For you to even have an internet connection in your home, you need a modem. Your internet service provider (ISP) should have provided you with one, so you may not even know you have one. The modem may look like a small box, and it sits inside your home with a cable leading to the service outside for cable, fixed wireless, satellite, or fiber internet. Alternately, you may see a phone line coming in if you have DSL service.
The internet modem will have a cord that connects to your router as well, along with a power source that plugs into an outlet or power strip. If the modem isn’t functioning properly, receiving power, or tightly connected to the line coming in, you won’t have access to the internet to browse webpages, stream movies, and everything else you enjoy online.
Why are modems and routers needed ?
The sole purpose of a modem is to provide you with Internet access. If you only have one Internet-connected device with an Ethernet port (such as a desktop computer), you can connect the modem directly to your computer without needing a router. However, most homes don’t have Internet access this way, so you need a router for your smartphone, streaming services, and laptop computers.
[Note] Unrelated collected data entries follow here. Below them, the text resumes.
Lemma covered_ok fuel base end_ u :
  vmas_ok (u_next u) (u_vmas u) -> (length (u_vmas u) < fuel)%nat ->
  exists b, covered fuel base end_ u = Done b u /\
    if b then forall a, base <= a < end_ -> exists x, shows (u_vmas u) a x
    else exists a, base <= a < end_ /\ forall x, ~ shows (u_vmas u) a x.
Proof.
  intros Hok Hf. unfold covered. mstep. set (l := u_vmas u) in *.
  enough (forall n f c, base <= c -> (above last_of c l <= n)%nat -> (n < f)%nat ->
    (forall a, base <= a < Z.min c end_ -> exists x, shows l a x) ->
    exists b, while f (fun at_ => if at_ <? end_ then
        match List.find (fun '(_, v) => (a_start v <=? at_) && (at_ <? a_end v)) l with
        | None => mret (inr false) | Some (_, v) => mret (inl (a_end v)) end
      else mret (inr true)) c u = Done b u /\
      if b then forall a, base <= a < end_ -> exists x, shows l a x
      else exists a, base <= a < end_ /\ forall x, ~ shows l a x) as H.
  { apply (H (length l) fuel base); [lia|apply above_le|done|]. intros a ?. lia. }
  induction n as [n IH] using lt_wf_ind. intros f c Hc Hn Hnf Hpre. destruct f as [|f]; [lia|]. rewrite while_S.
  destruct (Z.ltb_spec c end_) as [Hlt|Hge].
  2:{ exists true. split; [done|]. intros a Ha. apply Hpre. lia. }
  destruct (List.find _ _) as [[p v]|] eqn:Hfind.
  - apply find_some in Hfind as [Hp Hv]. apply andb_true_iff in Hv as [Hv1%Z.leb_le Hv2%Z.ltb_lt].
    pose proof (above_less last_of c (a_end v) l p v) as Hless. unfold last_of at 1 2 in Hless.
    mstep. apply (IH (above last_of (a_end v) l)); try lia.
    + apply Nat.lt_le_trans with (above last_of c l); [apply Hless; [lia|done|lia]|done].
    + enough (above last_of (a_end v) l < above last_of c l)%nat by lia. apply Hless; [lia|done|lia].
    + intros a Ha. destruct (decide (a < c)) as [?|?]; [apply Hpre; lia|]. exists (attr_of v a), p, v. split_and!; [done| |done].
      unfold covers. rewrite <- (area_end v) by (eapply area_in; eauto). lia.
  - exists false. split; [done|]. exists c. split; [lia|]. intros x (p & v & Hp & Hv & _).
    eapply find_none in Hfind; [|exact Hp]. cbn in Hfind. pose proof (area_end v (area_in _ _ _ _ Hok Hp)) as He.
    unfold covers in Hv. destruct (Z.leb_spec (a_start v) c), (Z.ltb_spec c (a_end v)); cbn in Hfind; done || lia.
Qed.

(** ** The search for a free range *)

Definition free_at (l : vmas) (c n : Z) : Prop := forall p v a, (p, v) ∈ l -> c <= a < c + n -> ~ covers v a.
(** [mmap] of anonymous memory without an address, when some range of the
    region for mappings is free: the search ends, and takes the lowest free range.
    Either every page got a frame and the new area a place, and exactly the
    addresses of that range are added, with the protection and flags asked for,
    or the call fails with the areas as they were - and only when frames or
    kernel heap ran out. The areas stay well-formed and disjoint. *)
Theorem mmap_lowest_gap fuel len prot flags handle offset g u :
  u_is_user u = true -> vmas_ok (u_next u) (u_vmas u) -> in_reach 0 len -> Z.land flags MAP_ANONYMOUS <> 0 ->
  gap (u_vmas u) g (page_up len) -> (length (u_vmas u) < fuel)%nat ->
  let n := page_up len in
  exists r u', mmap can_alloc resolve backing_size backing_page fuel 0 len prot flags handle offset u = Done r u' /\
    vmas_ok (u_next u') (u_vmas u') /\
    ((r = - ENOMEM /\ u_vmas u' = u_vmas u /\ ((forall m : P, fst (mmu_request m) <> 0) -> can_alloc (u_next u) = false)) \/
     (gap (u_vmas u) r n /\ (forall g', gap (u_vmas u) g' n -> r <= g') /\ r mod PAGE_SIZE = 0 /\
      forall a x, shows (u_vmas u') a x <-> shows (u_vmas u) a x \/
        r <= a < r + n /\ x = (prot, flags, u64 (offset + (a - r)), handle, 0))).
Proof.
  intros Huser Hok Hr Hfl Hg Hf n. destruct (call_range 0 len Hr) as (_ & _ & _ & R4 & _ & R6 & _ & R8). fold n in R4, R6, R8, Hg.
  unfold mmap. mstep. rewrite Huser. destruct Hr as (_ & Hlen & _). destruct (Z.eqb_spec len 0) as [|_]; [lia|]. cbn [negb].
  fold n. change (page_down 0 =? 0) with true. cbn [negb]. mstep.
  destruct (find_free_range_ok fuel n g u) as (r & E & Hgap & Hm & Hlow); try done; [lia|]. rewrite E.
  pose proof Hgap as (G1 & G2 & Hfree). destruct (Z.eqb_spec r 0) as [->|_]; [unfold MMAP_BASE in G1; lia|].
  unfold mmap_backing. destruct (Z.eqb_spec (Z.land flags MAP_ANONYMOUS) 0) as [|_]; [done|]. cbn [negb]. mstep.
  change (0 =? HANDLE_TYPE_DEVICE) with false. cbn iota.
  destruct (map_pages_same prot offset r (n / PAGE_SIZE) u) as (b & u1 & E1 & [m1 ->] & Hb);
    [apply Z.div_pos; [lia|done]|]. rewrite E1. destruct b; cbn [negb]; mstep.
  2:{ exists (- ENOMEM), (set_mmu m1 u). split_and!; [done..|]. left. split_and!; [done..|]. intros Hreq. by specialize (Hb Hreq). }
  unfold alloc_area. mstep. change (u_next (set_mmu m1 u)) with (u_next u). destruct (can_alloc (u_next u)) eqn:Hca; mstep.
  - unfold on_vmas. mstep. rewrite i64_id by (unfold MMAP_BASE, MMAP_END, INT64_MIN, INT64_MAX in *; lia).
    eexists _, _. split; [reflexivity|].
    cbn [u_vmas set_vmas u_next set_next set_mmu default]. set (v := {| a_start := r |}). split.
    + apply vmas_ok_add; try done. 1:{ split_and!; cbn; try done; unfold MMAP_BASE, MMAP_END in *; lia. }
      intros a Ha x (p & w & Hp & Hw & _). by apply (Hfree p w a).
    + right. split_and!; try done. intros a x. unfold vma_add. rewrite shows_cons. unfold covers, attr_of, v. cbn. tauto.
  - edestruct (for_each_same (seqZ 0 (n / PAGE_SIZE)) (fun i => on_mmu (mmu_unmap (u64 (r + i * PAGE_SIZE))))) as (u' & E2 & [m2 ->]).
    { intros j w. eexists. split; [reflexivity|by eexists]. }
    rewrite E2. eexists _, _. split; [reflexivity|]. cbn. split; [eapply vmas_ok_next; [done|lia]|]. left. done.
Qed.
(** ** A search that does not end *)

(** A request longer than the region for mappings makes the kernel loop for
    ever: as long as no area lies in the region, the search finds no next area,
    leaves its position alone and tries again - [mmap] returns for no amount of
    fuel. *)
Theorem mmap_too_long_hangs fuel len prot flags handle offset u :
  u_is_user u = true -> (forall p v, (p, v) ∈ u_vmas u -> a_start v < MMAP_BASE) ->
  MMAP_END - MMAP_BASE < len <= 2 ^ 62 ->
  mmap can_alloc resolve backing_size backing_page fuel 0 len prot flags handle offset u = NoFuel.
Proof.
  intros Huser Hl Hlen. assert (in_reach 0 len) as Hr by (apply low_in_reach; unfold MMAP_END, MMAP_BASE in *; lia).
  destruct (call_range 0 len Hr) as (_ & _ & R3 & R4 & _ & _ & _ & R8). change (page_down 0) with 0 in *.
  unfold mmap. mstep. rewrite Huser. destruct (Z.eqb_spec len 0) as [->|_]; [unfold MMAP_END, MMAP_BASE in *; lia|]. cbn [negb].
  change (page_down 0 =? 0) with true. cbn [negb]. rewrite bind_run.
  assert (find_free_range fuel (page_up len) u = NoFuel) as ->; [|done].
  unfold find_free_range. mstep. match goal with |- while _ ?b _ _ = _ => set (body := b) end.
  enough (body MMAP_BASE u = Done (inl MMAP_BASE) u) as H by (induction fuel as [|f IH]; [done|by rewrite while_S, H]).
  unfold body. assert (next_start MMAP_BASE (u_vmas u) = MMAP_END) as ->.
  { destruct (next_start_spec MMAP_BASE (u_vmas u)) as (_ & [N|(p & v & Hp & Hs & Hc)] & _); [done|]. specialize (Hl p v Hp). lia. }
  rewrite u64_id by (unfold UINT64_MAX, PAGE_SIZE, MMAP_END, MMAP_BASE in *; lia). rewrite (proj2 (Z.leb_gt _ _)) by lia.
  destruct (List.find _ (u_vmas u)) as [[p v]|] eqn:Hf; [|done].
  apply find_some in Hf as [Hp Hs%Z.eqb_eq]. specialize (Hl p v Hp). unfold MMAP_END, MMAP_BASE in *. lia.
Qed.
End calls.
(* ===== verification/KSort.v ===== *)
(** * include/klib/sort.h: the kernel's introsort

    The array is the state; an iterator is an index into it. Reading or writing
    outside the array is undefined behaviour. *)

From Stdlib Require Import ZArith Lia.
From stdpp Require Import base tactics numbers list.
From S2P Require Import Prelude.
From S2P Require Import Memory.

Section ksort.
Context {A : Type} (comp : A -> A -> bool).

(** [*it] and [*it = x] *)
Definition load (i : Z) : M (list A) A := fun l =>
  if 0 <=? i then match l !! Z.to_nat i with Some x => Done x l | None => Undef end else Undef.
Definition store (i : Z) (x : A) : M (list A) unit := fun l =>
  if (0 <=? i) && (i <? zlen l) then Done tt (<[Z.to_nat i := x]> l) else Undef.

Definition swap (i j : Z) : M (list A) unit :=
  tmp ← load i; x ← load j; _ ← store i x; store j tmp.

Definition INSERTION_SORT_THRESHOLD : Z := 16.

(** [while (n >>= 1) ++log;] on a 64-bit number. *)
Fixpoint log2_loop (fuel : nat) (n log : Z) : Z :=
  match fuel with
  | O => log
  | S fuel' => let n := Z.shiftr n 1 in if n =? 0 then log else log2_loop fuel' n (log + 1)
  end.
Definition log2_floor (n : Z) : Z := log2_loop 64 n 0.

(** The place for [val] among the elements before [i], which move up. *)
Definition shift_back (first : Z) (val : A) (i : Z) : M (list A) Z :=
  while (S (Z.to_nat (i - first))) (fun j =>
    if j =? first then mret (inr j)
    else
      x ← load (j - 1);
      if comp val x then _ ← store j x; mret (inl (j - 1)) else mret (inr j)) i.

Definition insertion_sort (first last : Z) : M (list A) unit :=
  if first =? last then mret tt
  else for_each (seqZ (first + 1) (last - (first + 1))) (fun i =>
    val ← load i; j ← shift_back first val i; store j val).

Definition median_of_three (a b c : Z) : M (list A) Z :=
  va ← load a; vb ← load b; vc ← load c;
  mret (if comp va vb then
          if comp vb vc then b else if comp va vc then c else a
        else if comp va vc then a else if comp vb vc then c else b).

(** [do ++i; while (comp( *i, pivot))] and [do --j; while (comp(pivot, *j))] *)
Definition scan_up (fuel : nat) (pivot : A) (i : Z) : M (list A) Z :=
  while fuel (fun i => x ← load (i + 1); mret (if comp x pivot then inl (i + 1) else inr (i + 1))) i.
Definition scan_down (fuel : nat) (pivot : A) (j : Z) : M (list A) Z :=
  while fuel (fun j => x ← load (j - 1); mret (if comp pivot x then inl (j - 1) else inr (j - 1))) j.

Definition partition (first last : Z) : M (list A) Z :=
  let fuel := Z.to_nat (last - first + 2) in
  let mid := first + (last - first) / 2 in
  pivot_it ← median_of_three first mid (last - 1);
  pivot ← load pivot_it;
  _ ← swap pivot_it (last - 1);
  while fuel (fun '(i, j) =>
    i ← scan_up fuel pivot i;
    j ← scan_down fuel pivot j;
    if j <=? i then mret (inr (j + 1))
    else _ ← swap i j; mret (inl (i, j))) (first - 1, last).

(** The hole at [parent] moves down a heap of [n] elements until [val] fits. *)
Definition sift (first n parent : Z) : M (list A) unit :=
  val ← load (first + parent);
  parent ← while (S (Z.to_nat n)) (fun parent =>
    let child := 2 * parent + 1 in
    if n <=? child then mret (inr parent)
    else
      child ← (if child + 1 <? n then
                 x ← load (first + child); y ← load (first + (child + 1));
                 mret (if comp x y then child + 1 else child)
               else mret child);
      x ← load (first + child);
      if negb (comp val x) then mret (inr parent)
      else _ ← store (first + parent) x; mret (inl child)) parent;
  store (first + parent) val.

Definition heapsort (first last : Z) : M (list A) unit :=
  let n := last - first in
  _ ← for_each (reverse (seqZ 0 (n / 2))) (fun i => sift first n i);
  for_each (reverse (seqZ 1 (n - 1))) (fun i =>
    _ ← swap (first + 0) (first + i); sift first i 0).

(** The loop continues with the larger part: one recursion for each of the two,
    both with the smaller depth. *)
Fixpoint introsort_impl (depth_limit : nat) (first last : Z) : M (list A) unit :=
  if INSERTION_SORT_THRESHOLD <? u64 (last - first) then
    match depth_limit with
    | O => heapsort first last
    | S depth_limit =>
        cut ← partition first last;
        if cut - first <? last - cut then
          _ ← introsort_impl depth_limit first cut; introsort_impl depth_limit cut last
        else
          _ ← introsort_impl depth_limit cut last; introsort_impl depth_limit first cut
    end
  else mret tt.

Definition sort (first last : Z) : M (list A) unit :=
  if first =? last then mret tt
  else
    let n := u64 (last - first) in
    _ ← introsort_impl (Z.to_nat (2 * log2_floor n)) first last;
    insertion_sort first last.
End ksort.

(** [klib::sort(chain, chain + count)] on numbers, with [a < b]. *)
Definition sort_lt (first last : Z) : M (list Z) unit := sort Z.ltb first last.
Lemma entry_fits s fat c :
  fits s -> fat_ok fat -> cluster_ok b c ->
  0 < entry_pos b fat c /\ entry_pos b fat c + 4 <= zlen (image s) /\
  (u32 (reserved_sector_count b + fat * fat_size32 b + sector_offset b c) + 1) * bps <= zlen (image s).
Proof.
  intros Hf Hfat Hc. destruct (entry_place b Hg fat c Hfat Hc) as (E1 & E2 & E3 & E4 & E5 & E6 & E7 & E8 & E9).
  pose proof bps_pos. unfold fits in Hf. assert ((u32 (reserved_sector_count b + fat * fat_size32 b + sector_offset b c) + 1) * bps <=
    (reserved_sector_count b + table_count b * fat_size32 b) * bps) by (apply Z.mul_le_mono_nonneg_r; lia).
  rewrite <- E5. split_and!; lia.
Qed.

(** Different entries do not overlap. *)
Lemma entries_apart fat c fat' c' :
  fat_ok fat -> cluster_ok b c -> fat_ok fat' -> cluster_ok b c' -> (fat, c) <> (fat', c') ->
  entry_pos b fat c + 4 <= entry_pos b fat' c' \/ entry_pos b fat' c' + 4 <= entry_pos b fat c.
Proof.
  intros Hf Hc Hf' Hc' Hne. destruct Hg. unfold entry_pos, cluster_ok, fat_ok in *.
  destruct (Z.lt_trichotomy fat fat') as [Hlt|[->|Hlt]].
  - left. assert ((fat + 1) * fat_size32 b * bps <= fat' * fat_size32 b * bps) by (apply Z.mul_le_mono_nonneg_r; nia). nia.
  - assert (c <> c') by congruence. lia.
  - right. assert ((fat' + 1) * fat_size32 b * bps <= fat * fat_size32 b * bps) by (apply Z.mul_le_mono_nonneg_r; nia). nia.
Qed.

Lemma read_entry_ok s fat c :
  fs_ok s -> fat_ok fat -> cluster_ok b c ->
  exists s', read_fat_entry_raw b (u32 (reserved_sector_count b + fat * fat_size32 b + sector_offset b c)) (offset_in_sector b c) s =
      Done (word_at (image s) (entry_pos b fat c)) s' /\ only_cache s s' /\ fs_ok s'.
Proof.
  intros Hok Hf Hc. destruct (entry_place b Hg fat c Hf Hc) as (E1 & E2 & E3 & E4 & E5 & E6 & E7 & E8 & E9).
  destruct (entry_fits s fat c (ok_fits _ Hok) Hf Hc) as (F1 & F2 & F3).
  unfold read_fat_entry_raw. rewrite E6. mstep.
  assert (fat_sector_ok (u32 (reserved_sector_count b + fat * fat_size32 b + sector_offset b c))) as Hsec.
  { destruct Hg. unfold fat_sector_ok, fat_ok in *. assert (0 <= fat * fat_size32 b) by nia. lia. }
  destruct (read_fat_sector_ok s _ Hok Hsec F3) as (s' & -> & Hs & Hok'). exists s'. split; [|done].
  mstep. pose proof bps_pos. rewrite word_in_slice, E5 by lia. done.
Qed.

(** The entry of a cluster in a copy of the table. *)
Definition ent s (fat c : Z) : Z := Z.land (word_at (image s) (entry_pos b fat c)) 0x0FFFFFFF.

Lemma land_28 x : 0 <= Z.land x 0x0FFFFFFF < 2 ^ 28.
Proof. change 0x0FFFFFFF with (Z.ones 28). rewrite Z.land_ones by lia. apply Z.mod_pos_bound. lia. Qed.

Lemma land_28_idem x : Z.land (Z.land x 0x0FFFFFFF) 0x0FFFFFFF = Z.land x 0x0FFFFFFF.
Proof. by rewrite <- Z.land_assoc. Qed.

Definition valid_at s c : Prop := is_valid_fat_entry b (ent s 0 c) = true.

Lemma get_fat_entry_ok fuel s c :
  fs_ok s -> cluster_ok b c -> valid_at s c ->
  exists s', get_fat_entry b (S fuel) c s = Done (ent s 0 c) s' /\ only_cache s s' /\ fs_ok s'.
Proof.
  intros Hok Hc Hv. cbn [get_fat_entry]. rewrite (proj2 (out_of_range b Hg c) Hc).
  destruct (read_entry_ok s 0 c Hok) as (s' & E & Hs & Hok'); [destruct Hg; unfold fat_ok; lia|done|].
  rewrite Z.mul_0_l, Z.add_0_r in E. rewrite bind_run, E. fold (ent s 0 c). unfold valid_at in Hv. rewrite Hv. by exists s'.
Qed.
(** ** Device calls *)

Lemma device_read_ok s lba n :
  0 <= lba -> 0 < n -> (lba + n) * bps <= zlen (image s) ->
  device_read lba n s = Done (Some (slice (lba * bps) (n * bps) (image s))) s.
Proof.
  intros H1 H2 H3. unfold device_read. destruct (disk_read (fs_dev s) lba n) as (r & Hr & ->); [done..|].
  rewrite (proj2 (Z.eqb_neq _ _)) by lia. by destruct s.
Qed.

Lemma device_write_ok s lba n buf :
  0 <= lba -> 0 < n -> (lba + n) * bps <= zlen (image s) -> zlen buf = n * bps ->
  exists d', device_write lba n buf s = Done true (set_dev d' s) /\ img d' = splice (lba * bps) buf (image s).
Proof.
  intros H1 H2 H3 H4. unfold device_write. destruct (disk_write (fs_dev s) lba n buf) as (r & d' & Hr & -> & Hd); [done..|].
  rewrite (proj2 (Z.eqb_neq _ _)) by lia. by exists d'.
Qed.
(* ===== verification/FatTable.v ===== *)
(** * The file allocation table: entries, free clusters and loops

    Writing an entry, the count of free clusters, the search for a free one, and
    the detection of loops, over a healthy table. *)

From Stdlib Require Import ZArith Lia.
From stdpp Require Import base tactics gmap numbers list.
From S2P Require Import Prelude.
From S2P Require Import Memory.
From S2P Require Import Slices.
From S2P Require Import Fat.
From S2P Require Import FatFacts.

(** ** Loops

    A successor function on a range, 0 at the end: the tortoise and the hare. *)

Section floyd.
Context (f : Z -> Z) (lo n : Z) (start : Z).
Definition in_range (c : Z) : Prop := lo <= c < lo + n.
Hypothesis (Hlo : 0 < lo) (Hend : f 0 = 0) (Hrange : forall c, in_range c -> f c = 0 \/ in_range (f c)) (Hstart : in_range start).

(** The [k]-th cluster after [start]. *)
Definition after (k : nat) : Z := Nat.iter k f start.

Lemma after_range k : after k = 0 \/ in_range (after k).
Proof.
  induction k as [|k IH]; [by right|]. change (after (S k)) with (f (after k)). destruct IH as [->|H]; [by left|auto].
Qed.

Lemma after_end k j : after k = 0 -> after (k + j) = 0.
Proof.
  intros Hk. induction j as [|j IH]; [by rewrite Nat.add_0_r|].
  rewrite Nat.add_succ_r. change (after (S (k + j))) with (f (after (k + j))). by rewrite IH.
Qed.

Lemma after_repeat i p k : after i = after (i + p) -> (i <= k)%nat -> after (k + p) = after k.
Proof.
  intros Hi Hk. induction Hk as [|k Hk IH]; [done|]. change (f (after (k + p)) = f (after k)). by rewrite IH.
Qed.

(** Either the chain ends within [n] steps, or two of the first [n + 1] clusters agree. *)
Lemma end_or_repeat :
  (exists k, (k <= Z.to_nat n)%nat /\ after k = 0) \/ (exists i p, (0 < p)%nat /\ (i + p <= Z.to_nat n)%nat /\ after i = after (i + p)).
Proof.
  set (l := after <$> seq 0 (S (Z.to_nat n))). destruct (decide (0 ∈ l)) as [(k & Hk & Hin%elem_of_seq)%list_elem_of_fmap|H0].
  { left. exists k. split; [lia|done]. }
  right. assert (~ NoDup l) as Hnd.
  { intros Hnd. assert (length l <= length (seqZ lo n))%nat as Hlen.
    { apply submseteq_length, NoDup_submseteq; [done|]. intros x Hx. apply elem_of_seqZ.
      apply list_elem_of_fmap in Hx as (k & -> & Hk). destruct (after_range k) as [Hz|Hr]; [|done].
      exfalso. apply H0. apply list_elem_of_fmap. by exists k. }
    unfold l in Hlen. rewrite length_fmap, length_seq, length_seqZ in Hlen. lia. }
  assert (exists i j x, l !! i = Some x /\ l !! j = Some x /\ (i < j)%nat) as (i & j & x & Hi & Hj & Hlt).
  { destruct (decide (Exists (fun i => Exists (fun j => (i < j)%nat /\ l !! i = l !! j) (seq 0 (length l))) (seq 0 (length l)))) as [He|Hne].
    - apply Exists_exists in He as (i & Hi%elem_of_seq & He). apply Exists_exists in He as (j & Hj%elem_of_seq & Hlt & Heq).
      destruct (l !! i) as [x|] eqn:Hx; [|apply lookup_ge_None in Hx; lia]. by exists i, j, x.
    - exfalso. apply Hnd. apply NoDup_alt. intros i j x Hi Hj.
      pose proof (lookup_lt_Some _ _ _ Hi). pose proof (lookup_lt_Some _ _ _ Hj).
      destruct (Nat.lt_trichotomy i j) as [Hlt|[->|Hlt]]; [|done|]; exfalso; apply Hne; apply Exists_exists.
      + exists i. split; [apply elem_of_seq; lia|]. apply Exists_exists. exists j. split; [apply elem_of_seq; lia|]. split; [done|congruence].
      + exists j. split; [apply elem_of_seq; lia|]. apply Exists_exists. exists i. split; [apply elem_of_seq; lia|]. split; [done|congruence]. }
  apply list_lookup_fmap_Some in Hi as (i' & -> & Hi%lookup_seq). apply list_lookup_fmap_Some in Hj as (j' & Hx & Hj%lookup_seq).
  exists i, (j - i)%nat. split_and!; [lia|lia|]. replace (i + (j - i))%nat with j by lia. destruct Hi as [-> ?], Hj as [-> ?]. done.
Qed.

(** On a loop the hare meets the tortoise within [n] steps. *)
Lemma meet i p :
  (0 < p)%nat -> (i + p <= Z.to_nat n)%nat -> after i = after (i + p) ->
  exists m, (0 < m <= Z.to_nat n)%nat /\ after m = after (m + m).
Proof.
  intros Hp Hn Hrep. assert (forall q k, (i <= k)%nat -> after (k + q * p) = after k) as Hq.
  { induction q as [|q IH]; intros k Hk; [f_equal; lia|]. replace (k + S q * p)%nat with ((k + q * p) + p)%nat by lia.
    rewrite (after_repeat i p) by (done || lia). by apply IH. }
  set (q := (i / p + 1)%nat). assert (i < q * p <= i + p)%nat as Hqp.
  { unfold q. pose proof (Nat.div_mod i p ltac:(lia)). pose proof (Nat.mod_upper_bound i p ltac:(lia)). lia. }
  exists (q * p)%nat. split; [lia|]. symmetry. apply Hq. lia.
Qed.

(** A chain that repeats a cluster does not end. *)
Lemma repeats_forever i p : (0 < p)%nat -> after i <> 0 -> after i = after (i + p) -> forall k, after k <> 0.
Proof.
  intros Hp Hi Hrep k Hk. assert (forall q, after (i + q * p) = after i) as Hq.
  { induction q as [|q IH]; [f_equal; lia|]. replace (i + S q * p)%nat with ((i + q * p) + p)%nat by lia.
    rewrite (after_repeat i p) by (done || lia). done. }
  apply Hi. rewrite <- (Hq k). replace (i + k * p)%nat with (k + (i + k * p - k))%nat by nia. by apply after_end.
Qed.

Lemma ends_soon k : after k = 0 -> exists j, (j <= Z.to_nat n)%nat /\ after j = 0.
Proof.
  intros Hk. destruct end_or_repeat as [?|(i & p & Hp & Hi & He)]; [done|].
  destruct (decide (after i = 0)) as [H0|H0]; [exists i; split; [lia|done]|]. by destruct (repeats_forever i p Hp H0 He k).
Qed.
End floyd.

(** ** Counting with a predicate *)

Lemma filter_ext_in (P Q : Z -> Prop) `{!forall c, Decision (P c), !forall c, Decision (Q c)} (l : list Z) :
  (forall c, c ∈ l -> P c <-> Q c) -> filter P l = filter Q l.
Proof.
  induction l as [|x l IH]; intros Heq; [done|]. rewrite !filter_cons, IH by set_solver.
  rewrite (decide_ext (P x) (Q x)) by (apply Heq; set_solver). done.
Qed.

(** Changing a predicate at one place. *)
Lemma count_change (P Q : Z -> Prop) `{!forall c, Decision (P c), !forall c, Decision (Q c)} (c : Z) (l : list Z) :
  NoDup l -> c ∈ l -> (forall c', c' ∈ l -> c' <> c -> P c' <-> Q c') ->
  zlen (filter Q l) = zlen (filter P l) + (if decide (Q c) then 1 else 0) - (if decide (P c) then 1 else 0).
Proof.
  intros Hnd Hc Hpq. induction Hnd as [|x l Hx Hnd IH]; [by apply not_elem_of_nil in Hc|].
  rewrite !filter_cons. destruct (decide (x = c)) as [->|Hne].
  - assert (filter Q l = filter P l) as ->.
    { apply filter_ext_in. intros y Hy. symmetry. apply Hpq; [set_solver|by intros ->]. }
    repeat case_decide; cbn; lia.
  - apply elem_of_cons in Hc as [->|Hc]; [done|]. rewrite (decide_ext (Q x) (P x)) by (symmetry; apply Hpq; [set_solver|done]).
    specialize (IH Hc ltac:(intros; apply Hpq; set_solver)).
    destruct (decide (P x)); cbn [length]; lia.
Qed.

Section table.
Context {D : Type} `{!BlockDevice D} (b : bpb) `{!Disk D (bytes_per_sector b)}.
Hypothesis (Hg : geo_ok b).
Implicit Types (s : fs D).

(** ** The count of free clusters *)

Definition clusters : list Z := seqZ 2 (cluster_count b).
Some ISPs may give you a device that acts as both a modem and a router. In this case, you’ll see all the same wires, but only one will be powering the gadget. This can be convenient if you don’t want the hassle of keeping two devices plugged in and on.
The downside is that you won’t have any input into the type of router you want, and router technology changes more frequently than modem technology. If your Internet provider isn’t very proactive about upgrading the technology, you may be stuck with outdated router technology because the modem works just fine. If you’re not comfortable with the idea of a combo unit, ask your ISP if there are other options.
Let us know how the modem works –
Your modem receives data from your ISP (Internet Service Provider), allowing you to access the Web. Since your router cannot communicate with your ISP directly, the modem serves as the entry point for your Wi-Fi network to connect to the Internet. How fast your modem transmits information depends on the hardware as well as your ISP package.
Types of Modems –
Cable modems and modem-router combinations (aka Wi-Fi modems) have largely replaced traditional dial-up and DSL modems.
These modems connect to your wall via a coaxial cable (similar to those used for cable television) and have Ethernet ports for connecting computers and routers.
Cable modems are much faster than older connection technologies. If broadband Internet isn’t available where you live, dial-up may be your only option, so make sure you get a modem that supports your connection type.
How to Choose a Modem ?
Your ISP may offer you a modem for a monthly fee, but it is often more economical to buy your own. Before you start shopping, find out the recommended minimum specifications for your internet plan. You need the right equipment to ensure that you are getting the internet speed you are paying for each month.
Things to keep in mind when buying a modem :
Compatibility : Make sure the modem has all the ports (cable, ethernet, etc.) needed to connect your devices.
Upload and download speeds: Check the minimum requirements for video streaming, online gaming, and other things you do online to make sure your modem can handle it.
Security : Some modems offer advanced security features, such as built-in firewalls and parental controls.
Price : Modems cost a lot depending on their capabilities. If you don’t have a comparable package with your ISP, the higher-end models won’t give you fast Internet speeds.
When selecting an internet package, first find out your requirements (speed requirements, number of users, etc.). Once you’ve chosen a plan, find a modem that meets or exceeds maximum upload and download speeds. If you plan to upgrade your Internet speed in the future, you may want to invest in a more powerful modem.